TRANSFORMATION
La volatilité, nouvel épouvantail des meuniers
Après avoir traversé une période de forte
restructuration qui a conduit à la formation
de grands groupes, la meunerie s’inquiète
de la volatilité qui menace l’équilibre
économique des entreprises.
Ils sont bonne pâte, les meuniers. Car contrairement à ce qu’affirme la chanson, la profession n’a guère eu l’occasion de s’endormir au cours de l’histoire récente. La volatilité des cours qui menace aujourd’hui le fragile équilibre économique de la profession frappe en effet un secteur qui a auparavant essuyé la lame de fond de la concentration. Cette dernière, entamée il y a une vingtaine d’années, semble avoir perdu de sa force, au moins en ce qui concerne les plus grosses enseignes.
« Les grandes étapes du processus menant à plus de concentration et à une diminution du nombre d’acteurs ont commencé il y a quinze ans avec la constitution de Nutrixo, suivie de la montée en puissance du groupe Soufflet par achats de moulins importants ceinturant la France, et il y a eu pour finir la création d’Axiane meunerie, détaille Jospeh Nicot, président de l’Association nationale de la meunerie française.
Depuis cinq ans, les évolutions ont lieu à la marge, et pour des entreprises de taille inférieure. » En 2011, les quatre plus grosses entreprises (Nutrixo, Soufflet, Axiane et les Grands moulins de Strasbourg), propriétaires de 45 moulins sur les 450 répartis dans l’Hexagone, représentaient près de 60 % des quantités écrasées dans le pays. À l’autre bout de l’éventail, les 311 plus petites entreprises (d’envergure départementale ou moins, et souvent propriétaires d’un seul moulin), ont quant à elles totalisé moins de 6 % de la production française de farine.

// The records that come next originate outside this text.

(** * The persistent-process relay: request correlation, supervision, framing

    A shallow embedding of the HTTP-to-subprocess relay
    ([startMCPProcess] and [sendToMCP]) and the proofs of its
    specification.  The relay keeps one child process alive, writes
    newline-delimited JSON requests to its standard input, reassembles its
    standard output into lines, and settles the promise of the pending
    request whose [id] is strictly equal to the [id] of a parsed line.

    The module-level variables of the source ([mcpProcess], [requestQueue],
    [isReady]), the closure variable [buffer] and the pending [setTimeout]
    callbacks are the fields of one [State]; every handler is a function
    from a state (and the data of the event) to the next state and the list
    of effects it performed, in program order. *)

From Stdlib Require Import List String Ascii Bool Arith NArith ZArith Lia.
Import ListNotations.
Local Open Scope string_scope.
Local Open Scope nat_scope.
Local Open Scope list_scope.

(** ** Strings of the host language *)

Module JS.

(** [array.pop()]: the last element ([None] for [undefined] on an empty
    array) and the array that remains. *)
Fixpoint pop {A : Type} (l : list A) : option A * list A :=
  match l with
  | [] => (None, [])
  | x :: l' =>
      match l' with
      | [] => (Some x, [])
      | _ :: _ => let (last, rest) := pop l' in (last, x :: rest)
      end
  end.

(** [array.findIndex(p)]: the index of the first element satisfying [p],
    or [-1]. *)
Fixpoint findIndex {A : Type} (p : A -> bool) (l : list A) : Z :=
  match l with
  | [] => (-1)%Z
  | x :: l' =>
      if p x then 0%Z
      else let i := findIndex p l' in
           if (i =? -1)%Z then (-1)%Z else (i + 1)%Z
  end.

(** [array.splice(index, 1)] for [index >= 0]: the removed elements and
    the array that remains. *)
Definition splice1 {A : Type} (l : list A) (index : Z) : list A * list A :=
  let i := Z.to_nat index in
  (firstn 1 (skipn i l), firstn i l ++ skipn (S i) l).

(** [s.split(sep)] for a one-character separator: always at least one
    segment. *)
Fixpoint split (s : string) (sep : ascii) : list string :=
  match s with
  | EmptyString => [EmptyString]
  | String c s' =>
      if Ascii.eqb c sep then EmptyString :: split s' sep
      else match split s' sep with
           | seg :: segs => String c seg :: segs
           | [] => [String c EmptyString]
           end
  end.

(** White space and line terminators stripped by [trim], among the code
    units below 256: TAB, LF, VT, FF, CR, SP and NBSP. *)
Definition isWhite (c : ascii) : bool :=
  let n := nat_of_ascii c in
  ((9 <=? n) && (n <=? 13)) || (n =? 32) || (n =? 160).

Fixpoint trimStart (s : string) : string :=
  match s with
  | EmptyString => EmptyString
  | String c s' => if isWhite c then trimStart s' else s
  end.

Fixpoint trimEnd (s : string) : string :=
  match s with
  | EmptyString => EmptyString
  | String c s' =>
      match trimEnd s' with
      | EmptyString => if isWhite c then EmptyString else String c EmptyString
      | t => String c t
      end
  end.

Definition trim (s : string) : string := trimEnd (trimStart s).

(** [s.includes(m)]: [m] occurs in [s] as a substring. *)
Fixpoint includes (s m : string) : bool :=
  String.prefix m s ||
  match s with
  | EmptyString => false
  | String _ s' => includes s' m
  end.

(** A string is falsy exactly when it is empty. *)
Definition truthy (s : string) : bool :=
  match s with EmptyString => false | String _ _ => true end.

(** [o || ''] for a string-or-undefined [o]. *)
Definition orEmpty (o : option string) : string :=
  match o with
  | Some s => if truthy s then s else EmptyString
  | None => EmptyString
  end.

End JS.

Definition LF : ascii := "010"%char.
Definition dq : string := String "034"%char EmptyString.

(** ** JSON values

    A number is the integer it denotes: the identifiers compared below are
    integral, and [===] on them is equality of integers. *)

Local Set Warnings "-register-all".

Qu’y a-t-il encore en commun entre un petit minotier disposant d’un seul moulin d’où sortent quelques centaines de tonnes de farine par an et un groupe écrasant des centaines de milliers de tonnes? « Il y a une spécialisation sur certains débouchés, comme celui des industries utilisatrices ou de la vente de sachets, qui est aujourd’hui le domaine de quelques grands groupes, mais c’est toujours le même métier sur certains aspects, assure Joseph Nicot. Ils achètent tous la même matière première aux mêmes conditions, à savoir le prix du marché, et ils se partagent une clientèle commune, c’est-à-dire la boulangerie artisanale. »
À CHACUN SES ARMES
La boulangerie artisanale : c’est sur ce terrain (plus de 60 % des parts de marché du pain) que la guerre commerciale fait rage. À la force de frappe commerciale et aux compétences très spécialisées des grands groupes, les entreprises de taille modeste peuvent opposer une gestion plus légère et une présence du patron au plus près du terrain. Certaines essaient également de se démarquer sur des marchés de niche valorisant une qualité spécifique ou jouant la fibre locale.
TSUNAMI
Mais quelle que soit leur taille, toutes les entreprises sont aujourd’hui confrontées à un phénomène qui les inquiète: la volatilité des prix du blé. « Depuis trente ans, il y a eu des tournants pour la meunerie, mais ce qui se passe depuis cinq ou six ans en ce qui concerne les achats est un véritable tsunami, s’alarme Jean-Marie Poncey, du groupe la Générale des farines. La volatilité du prix du blé est extrêmement difficile à gérer et beaucoup d’acteurs en situation fragile jettent l’éponge car ils ne sentent pas capables d’affronter cela. »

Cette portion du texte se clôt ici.